A powerful Python package for data processing and machine learning integration with Altastata.

## Installation

```bash
pip install altastata
```

## Features

- Seamless integration with PyTorch and TensorFlow
- Advanced data processing capabilities
- Java integration through Py4J with optimized memory management
- Support for large-scale data operations
- Improved garbage collection and memory optimization
- Enhanced error handling for cloud operations
- Optimized file reading with direct attribute access
- Comprehensive AWS IAM permission management
- Robust file operation status tracking

## Quick Start

```python
from altastata import AltaStataFunctions, AltaStataPyTorchDataset, AltaStataTensorFlowDataset
from altastata.altastata_tensorflow_dataset import register_altastata_functions_for_tensorflow
from altastata.altastata_pytorch_dataset import register_altastata_functions_for_pytorch

# Configuration parameters
user_properties = """#My Properties
#Sun Jan 05 12:10:23 EST 2025
AWSSecretKey=*****
AWSAccessKeyId=*****
myuser=bob123
accounttype=amazon-s3-secure
................................................................
region=us-east-1"""

private_key = """-----BEGIN RSA PRIVATE KEY-----
Proc-Type: 4,ENCRYPTED
DEK-Info: DES-EDE3,F26EBECE6DDAEC52

poe21ejZGZQ0GOe+EJjDdJpNvJcq/Yig9aYXY2rCGyxXLGVFeYJFg7z6gMCjIpSd
................................................................
wV5BUmp5CEmbeB4r/+BlFttRZBLBXT1sq80YyQIVLumq0Livao9mOg==
-----END RSA PRIVATE KEY-----"""

# Create an instance of AltaStataFunctions
altastata_functions = AltaStataFunctions.from_credentials(user_properties, private_key)
altastata_functions.set_password("my_password")
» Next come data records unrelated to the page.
Lemma parse_unsigned_int z rest :
  0 <= z -> ends_number rest -> exists n, take_digits 0 0 (show_nat z ++ rest) = (z, S n, rest) /\
    negb (n =? 0)%nat && (z <? 10 ^ Z.of_nat n) = false.
Proof.
  intros Hz Hr. destruct (show_nat_spec z rest Hz) as (d & Hlow & Hall). exists d.
  rewrite Hall, take_digits_end by done. split; [done|]. destruct Hlow as [->|Hlow]; [done|].
  destruct (Nat.eqb_spec d 0); [done|]. cbn. apply Z.ltb_ge. done.
Qed.

Lemma show_nat_head z : 0 <= z -> exists c s, show_nat z = String c s /\ is_digit c = true.
Proof.
  intros Hz. destruct (show_nat_spec z EmptyString Hz) as (d & _ & Hall). specialize (Hall 0 0%nat).
  rewrite string_app_nil in Hall. destruct (show_nat z) as [|c s]; [done|]. exists c, s. split; [done|].
  cbn in Hall. by destruct (is_digit c).
Qed.

Lemma digit_not c z : is_digit c = true -> z < 48 \/ 57 < z -> (code c =? z) = false.
Proof. unfold is_digit. intros H Hz. bool_to_prop. apply Z.eqb_neq. lia. Qed.

Lemma parse_number_int z rest : ends_number rest -> parse_number (toString z ++ rest) = Some (JsInt z, rest).
Proof.
  intros Hr. unfold parse_number, toString.
  assert (Hend : is_char 46 rest = None /\ parse_exp rest = Some (0, rest)).
  { destruct rest as [|c r]; [done|]. destruct Hr as (_ & H1 & H2 & H3). unfold is_char, parse_exp.
    rewrite !(proj2 (Z.eqb_neq _ _)) by done. done. }
  destruct Hend as [Hdot Hexp]. destruct (Z.ltb_spec z 0) as [Hz|Hz].
  - change (String "-" (show_nat (- z)) ++ rest)%string with (String "-" (show_nat (- z) ++ rest))%string.
    change (is_char 45 (String "-" (show_nat (- z) ++ rest))) with (Some (show_nat (- z) ++ rest)%string). cbn iota beta.
    destruct (parse_unsigned_int (- z) rest ltac:(lia) Hr) as (n & -> & ->). rewrite Hdot, Hexp. cbn.
    unfold scaled. cbn. do 3 f_equal. lia.
  - destruct (parse_unsigned_int z rest Hz Hr) as (n & E & Hn).
    destruct (show_nat_head z Hz) as (c & s & Es & Hc). rewrite Es in E |- *.
    cbn [String.append is_char]. rewrite (digit_not c 45 Hc) by lia. cbn [String.append] in E. rewrite E, Hn, Hdot, Hexp. cbn.
    unfold scaled. cbn. do 3 f_equal. lia.
Qed.

Lemma parse_string_char c t :
  parse_string (escape_char c ++ t) = option_map (fun p => (String c (fst p), snd p)) (parse_string t).
Proof. by destruct c as [[] [] [] [] [] [] [] []]. Qed.

Lemma parse_string_escape s rest :
  parse_string (escape s ++ String (chr 34) rest) = Some (s, rest).
Proof.
  induction s as [|c s IH]; [done|]. cbn [escape]. rewrite string_app_assoc, parse_string_char, IH. done.
Qed.

Lemma quote_app s rest : (quote s ++ rest = String (chr 34) (escape s ++ String (chr 34) rest))%string.
Proof. unfold quote. cbn [String.append]. by rewrite string_app_assoc. Qed.

(** What a value begins with. *)
Definition opens_value (s : string) : Prop :=
  exists c s', s = String c s' /\ is_ws c = false /\ code c <> 93 /\ code c <> 125 /\ code c <> 44.

Lemma opens_value_app s t : opens_value s -> opens_value (s ++ t).
Proof. intros (c & s' & -> & H). exists c, (s' ++ t)%string. done. Qed.

Lemma digit_opens c s : is_digit c = true -> opens_value (String c s).
Proof.
  unfold is_digit. intros H. bool_to_prop. exists c, s. unfold is_ws.
  rewrite !(proj2 (Z.eqb_neq _ _)) by lia. split_and!; [done..|lia|lia|lia].
Qed.

Lemma stringify_opens v : opens_value (stringify v).
Proof.
  destruct v as [|[]|[z|]|s|l|m]; try (by eexists _, _; split_and!).
  unfold stringify, toString. destruct (Z.ltb_spec z 0); [by eexists _, _; split_and!|].
  destruct (show_nat_head z) as (c & s & -> & Hc); [done|]. by apply digit_opens.
Qed.

Lemma skip_opens s : opens_value s -> skip_ws s = s.
Proof. intros (c & s' & -> & H & _). cbn. by rewrite H. Qed.

Lemma is_char_opens s z : opens_value s -> z = 93 \/ z = 125 -> is_char z s = None.
Proof.
  intros (c & s' & -> & _ & H1 & H2 & _) Hz. cbn. rewrite (proj2 (Z.eqb_neq _ _)); [done|]. naive_solver.
Qed.

(** Lists of printed items. *)
Lemma parse_list_print {A} (f : string -> option (A * string)) (pr : A -> string) close xs n rest :
  close = 93 \/ close = 125 -> xs <> [] -> (length xs <= n)%nat ->
  (forall x r, x ∈ xs -> ends_number r -> f (pr x ++ r)%string = Some (x, r)) ->
  parse_list n f close (String.concat "," (map pr xs) ++ String (chr close) rest) = Some (xs, rest).
Proof.
  intros Hcl Hne. revert n. induction xs as [|x xs IH]; intros n Hn Hf; [done|].
  destruct n as [|n]; [cbn in Hn; lia|]. cbn [parse_list].
  assert (Hc : code (chr close) = close) by (apply code_chr; naive_solver lia).
  destruct xs as [|y xs].
  - cbn [map String.concat]. rewrite Hf; [|left|].
    + cbn [skip_ws]. replace (is_ws (chr close)) with false by (destruct Hcl as [-> | ->]; reflexivity).
      cbn [is_char]. by rewrite Hc, Z.eqb_refl.
    + cbn. unfold is_digit. rewrite Hc. naive_solver lia.
  - change (String.concat "," (map pr (x :: y :: xs))) with (pr x ++ "," ++ String.concat "," (map pr (y :: xs)))%string.
    rewrite string_app_assoc. rewrite Hf; [|left|done].
    set (t := (String.concat "," (map pr (y :: xs)) ++ String (chr close) rest)%string).
    change (skip_ws (("," ++ String.concat "," (map pr (y :: xs))) ++ String (chr close) rest)) with (String "," t).
    replace (is_char close (String "," t)) with (@None string) by (destruct Hcl as [-> | ->]; reflexivity).
    change (is_char 44 (String "," t)) with (Some t). unfold t. rewrite IH; [done|done|cbn in *; lia|]. intros x' r Hx. apply Hf. by right.
Qed.

Lemma concat_length sep (l : list string) s : s ∈ l -> (String.length s <= String.length (String.concat sep l))%nat.
Proof.
  induction l as [|x l IH]; [by intros ?%not_elem_of_nil|]. intros Hs. destruct l as [|y l].
  - apply list_elem_of_singleton in Hs as ->. done.
  - change (String.concat sep (x :: y :: l)) with (x ++ sep ++ String.concat sep (y :: l))%string.
    rewrite !string_length_app. apply elem_of_cons in Hs as [->|Hs]; [lia|]. specialize (IH Hs). lia.
Qed.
# Register the altastata functions for PyTorch or TensorFlow as a custom dataset
register_altastata_functions_for_pytorch(altastata_functions, "bob123_rsa")
register_altastata_functions_for_tensorflow(altastata_functions, "bob123_rsa")

# For PyTorch application use
torch_dataset = AltaStataPyTorchDataset(
    "bob123_rsa",
    root_dir=root_dir,
    file_pattern=pattern,
    transform=transform
)

# For TensorFlow application use
tensorflow_dataset = AltaStataTensorFlowDataset(
    "bob123_rsa",  # Using AltaStata account for testing
    root_dir=root_dir,
    file_pattern=pattern,
    preprocess_fn=preprocess_fn
)
```

## Version Information

**Current Version**: 0.1.15

This version includes:
- Enhanced error handling in `delete_files` operations
- Simplified `_read_file` method for better performance
- Updated AWS account configurations
- Improved memory management and garbage collection
- Comprehensive status tracking for cloud operations

## Docker Support

The package is also available as a Docker image:
```bash
# Pull from GitHub Container Registry
docker pull ghcr.io/sergevil/altastata/jupyter-datascience:2025c_latest

# Or use docker-compose
docker-compose -f docker-compose-ghcr.yml up -d
```

## Recent Improvements

- **Error Handling**: Enhanced `delete_files` method with detailed error reporting
- **Performance**: Optimized file reading operations
- **Compatibility**: Updated AWS IAM configurations for better permission management
- **Documentation**: Consistent version numbering across all components

This project is licensed under the MIT License - see the LICENSE file for details.